La noche caía con una pesadez inusual sobre el pequeño pueblo de San Lázaro. Las sombras se alargaban en las calles desiertas, y el viento susurraba secretos que sólo los más atentos podían escuchar. En una antigua casa de madera, desgastada por el tiempo y el abandono, vivía Tomás, un hombre que había sido conocido por su cordura, pero que ahora se deslizaba por el borde de la locura.

A veces, Tomás se sentía como un loco. Las voces dentro de su cabeza eran susurros iniciales, pero habían crecido con el tiempo, fusionándose en un coro caótico que lo atormentaba. “Escúchame”, le decían, “hay cosas que no comprendes”. Se preguntaba si alguna vez había sido realmente normal o si la locura había estado siempre al acecho, esperando el momento propicio para devorarlo.

Esa noche, mientras la tormenta rugía en el exterior, Tomás se sentó frente a su viejo escritorio, cubierto de polvo y recuerdos. En sus manos, sostenía un cuaderno desgastado, en el que había comenzado a transcribir las voces. Pero a medida que escribía, las palabras parecían cobrar vida propia, danzando sobre la página, revelando secretos oscuros que nunca había imaginado.

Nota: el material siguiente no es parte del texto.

(** * linkedin-machine: a Slack bot that prompts, records and generates LinkedIn posts

    A shallow embedding of [app.js] (the image-generating variant of the
    script, with the custom generation of the variant without images and
    the start of the process) and the proofs of its specified behaviour
    and of what else the code shows.

    Conventions of the embedding.
    - JavaScript strings are [string]s: sequences of bytes, UTF-8 for text
      outside ASCII.  White space is recognised in its UTF-8 form.
      [toLowerCase] maps the letters A to Z and leaves every other byte; the
      words the script looks for are ASCII and no letter outside ASCII
      lowers to a run of theirs.  [substring] counts the code units of
      UTF-16, as JavaScript does: one for a character of one to three bytes,
      two for a character of four.
    - A JavaScript value that can reach or leave a log file is a [value];
      numbers are kept by their JSON literal and the platform's numeric
      conversions are the fields of [Platform].
    - [async] functions are computations of the monad [M] over a [World]
      (the files, the console, the calls made to Slack and OpenAI, the
      readings taken of the clock); a rejected promise or a thrown error is
      the outcome [Throws].  What Slack, OpenAI and the file system answer
      is given by an [Env]. *)

From Stdlib Require Import String Ascii NArith QArith.
From stdpp Require Import gmap strings list.

Local Open Scope N_scope.
Local Open Scope nat_scope.

(** [simpl] unfolds an append whose left operand starts with a character. *)
Global Arguments String.append !_ _ / : simpl nomatch.

(** ** Text *)

Module Text.

Definition DQ : ascii := ascii_of_nat 34.
Definition BSL : ascii := ascii_of_nat 92.
Definition LF : ascii := ascii_of_nat 10.
Definition dq : string := String DQ "".
Definition nl : string := String LF "".

Definition code (c : ascii) : N := N_of_ascii c.

(** [String.prototype.toLowerCase] on the letters A to Z. *)
Definition lower_ascii (c : ascii) : ascii :=
  if ((65 <=? code c) && (code c <=? 90))%N then ascii_of_N (code c + 32) else c.

Fixpoint toLowerCase (s : string) : string :=
  match s with
  | "" => ""
  | String c r => String (lower_ascii c) (toLowerCase r)
  end.

Fixpoint starts_with (p s : string) : bool :=
  match p, s with
  | "", _ => true
  | String a p', String b s' => Ascii.eqb a b && starts_with p' s'
  | String _ _, "" => false
  end.

(** [String.prototype.includes]. *)
Fixpoint includes (s needle : string) : bool :=
  starts_with needle s ||
  match s with
  | "" => false
  | String _ r => includes r needle
  end.

(** White space and line terminators, as [trim] and the class [\s] see
    them: the number of bytes of the one at the head of [s], [0] when [s]
    starts with another character.  Beyond ASCII these are U+00A0,
    U+1680, U+2000 to U+200A, U+2028, U+2029, U+202F, U+205F, U+3000 and
    U+FEFF, here in UTF-8. *)
Definition space_width (s : string) : nat :=
  match s with
  | "" => 0
  | String a r =>
      let x := code a in
      if ((9 <=? x) && (x <=? 13) || (x =? 32))%N then 1
      else
        match r with
        | String b (String c _) =>
            let y := code b in
            let z := code c in
            if ((x =? 194) && (y =? 160))%N then 2
            else if ((x =? 225) && (y =? 154) && (z =? 128))%N then 3
            else if ((x =? 226) && (y =? 128)
                     && ((128 <=? z) && (z <=? 138) || (z =? 168) || (z =? 169)
                         || (z =? 175)))%N then 3
            else if ((x =? 226) && (y =? 129) && (z =? 159))%N then 3
            else if ((x =? 227) && (y =? 128) && (z =? 128))%N then 3
            else if ((x =? 239) && (y =? 187) && (z =? 191))%N then 3
            else 0
        | String b "" => if ((x =? 194) && (code b =? 160))%N then 2 else 0
        | "" => 0
        end
  end.

(** [skip] counts the bytes still to pass of the character being read. *)
Fixpoint trimStart_from (skip : nat) (s : string) : string :=
  match s with
  | "" => ""
  | String _ r =>
      match skip with
      | S k => trimStart_from k r
      | 0 =>
          match space_width s with
          | 0 => s
          | S k => trimStart_from k r
          end
      end
  end.

Definition trimStart (s : string) : string := trimStart_from 0 s.

Fixpoint all_space_from (skip : nat) (s : string) : bool :=
  match s with
  | "" => true
  | String _ r =>
      match skip with
      | S k => all_space_from k r
      | 0 =>
          match space_width s with
          | 0 => false
          | S k => all_space_from k r
          end
      end
  end.

Fixpoint trimEnd (s : string) : string :=
  match s with
  | "" => ""
  | String c r => if all_space_from 0 s then "" else String c (trimEnd r)
  end.

(** [String.prototype.trim]. *)
Definition trim (s : string) : string := trimEnd (trimStart s).

(** The longest prefix without white space, and what follows it: the
    greedy [[^\s]*]. *)
Fixpoint span_nonspace (s : string) : string * string :=
  match s with
  | "" => ("", "")
  | String c r =>
      match space_width s with
      | 0 => let (t, rest) := span_nonspace r in (String c t, rest)
      | _ => ("", s)
      end
  end.

Fixpoint strip_prefix (p s : string) : option string :=
  match p, s with
  | "", _ => Some s
  | String a p', String b s' => if Ascii.eqb a b then strip_prefix p' s' else None
  | String _ _, "" => None
  end.

(** The bytes that follow the first byte [c] of a character in UTF-8; a
    byte that starts no character stands for itself. *)
Definition tail_bytes (c : ascii) : nat :=
  let x := code c in
  if (x <? 192)%N then 0
  else if (x <? 224)%N then 1
  else if (x <? 240)%N then 2
  else if (x <? 248)%N then 3
  else 0.

(** A character of four bytes lies beyond the basic plane: a JavaScript
    string holds it as two code units, a high and a low surrogate. *)
Definition astral (c : ascii) : bool := Nat.eqb (tail_bytes c) 3.

Definition byte_at (i : nat) (s : string) : N :=
  match String.get i s with
  | Some c => code c
  | None => 0%N
  end.

(** The high surrogate of the character of four bytes at the head of [s],
    as three bytes: the form in which a text holds a surrogate that stands
    alone. *)
Definition high_half (s : string) : string :=
  let cp := ((byte_at 0 s mod 8) * 262144 + (byte_at 1 s mod 64) * 4096
             + (byte_at 2 s mod 64) * 64 + byte_at 3 s mod 64)%N in
  let u := (55296 + (cp - 65536) / 1024)%N in
  String (ascii_of_N 237)
    (String (ascii_of_N (128 + (u / 64) mod 64))
       (String (ascii_of_N (128 + u mod 64)) "")).

(** [s.substring(0, n)]: the first [n] code units of [s].  [skip] counts
    the bytes still to pass of the character being read; a cut between
    the two code units of a character leaves its high surrogate. *)
Fixpoint substring0_from (skip n : nat) (s : string) : string :=
  match s with
  | "" => ""
  | String c r =>
      match skip with
      | S k => String c (substring0_from k n r)
      | 0 =>
          match n with
          | 0 => ""
          | S n' =>
              if astral c then
                match n' with
                | 0 => high_half s
                | S n'' => String c (substring0_from (tail_bytes c) n'' r)
                end
              else String c (substring0_from (tail_bytes c) n' r)
          end
      end
  end.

“¿Ves lo que ellos no ven?”, susurró una voz, más clara que las demás. “El pueblo está lleno de sombras, Tomás. Sombras que se alimentan de la ignorancia”. Su corazón se aceleró. Sabía que no estaba solo. Miró por la ventana y, a través de la lluvia, vio figuras emergiendo de la oscuridad. Eran las siluetas de sus vecinos, aquellos que una vez consideró amigos. Pero sus rostros estaban distorsionados, como si la locura se hubiera apoderado de ellos.

Tomás se levantó, temblando. “¿Qué quieren de mí?”, gritó hacia el exterior, pero su voz se perdió en el viento. Las figuras se acercaban, y con ellas, un terror indescriptible. Sentía que la locura lo abrazaba, que lo arrastraba hacia un abismo del que no podría escapar. “A veces me siento como un loco”, murmuró para sí mismo, pero ahora lo comprendía: no estaba solo en su locura; era parte de algo más grande, una red de desesperación que se tejía en la oscuridad del pueblo.

Las sombras rodearon la casa, golpeando las ventanas con manos invisibles. “Únete a nosotros”, decían. “La locura es liberación. Deja de resistir”. Tomás, con el corazón latiendo con fuerza, comprendió que había una elección que hacer. Podía encerrarse en su razón y enfrentar el horror que se cernía sobre él, o podía entregarse a la locura y convertirse en un eco más de aquel susurro que lo acechaba.

Con un grito desgarrador, se lanzó hacia la puerta, pero en lugar de abrirla, se encontró cara a cara con su propio reflejo en un espejo. Sus ojos, antes llenos de vida, ahora eran pozos oscuros de desesperación. “No hay escape”, resonó la voz. “Ya eres uno de nosotros”.

En ese instante, comprendió que había cruzado una línea, que la locura no era un destino, sino una elección, y que él ya había elegido. La casa de Tomás, una vez un refugio, se convirtió en un altar de desesperación. Las sombras lo envolvieron, y mientras el rayo iluminaba el cielo, el pueblo de San Lázaro escuchó el eco de un grito, un lamento que resonaría en sus recuerdos por siempre, recordándoles que a veces, todos pueden sentirse como locos, pero algunos simplemente se entregan a la oscuridad.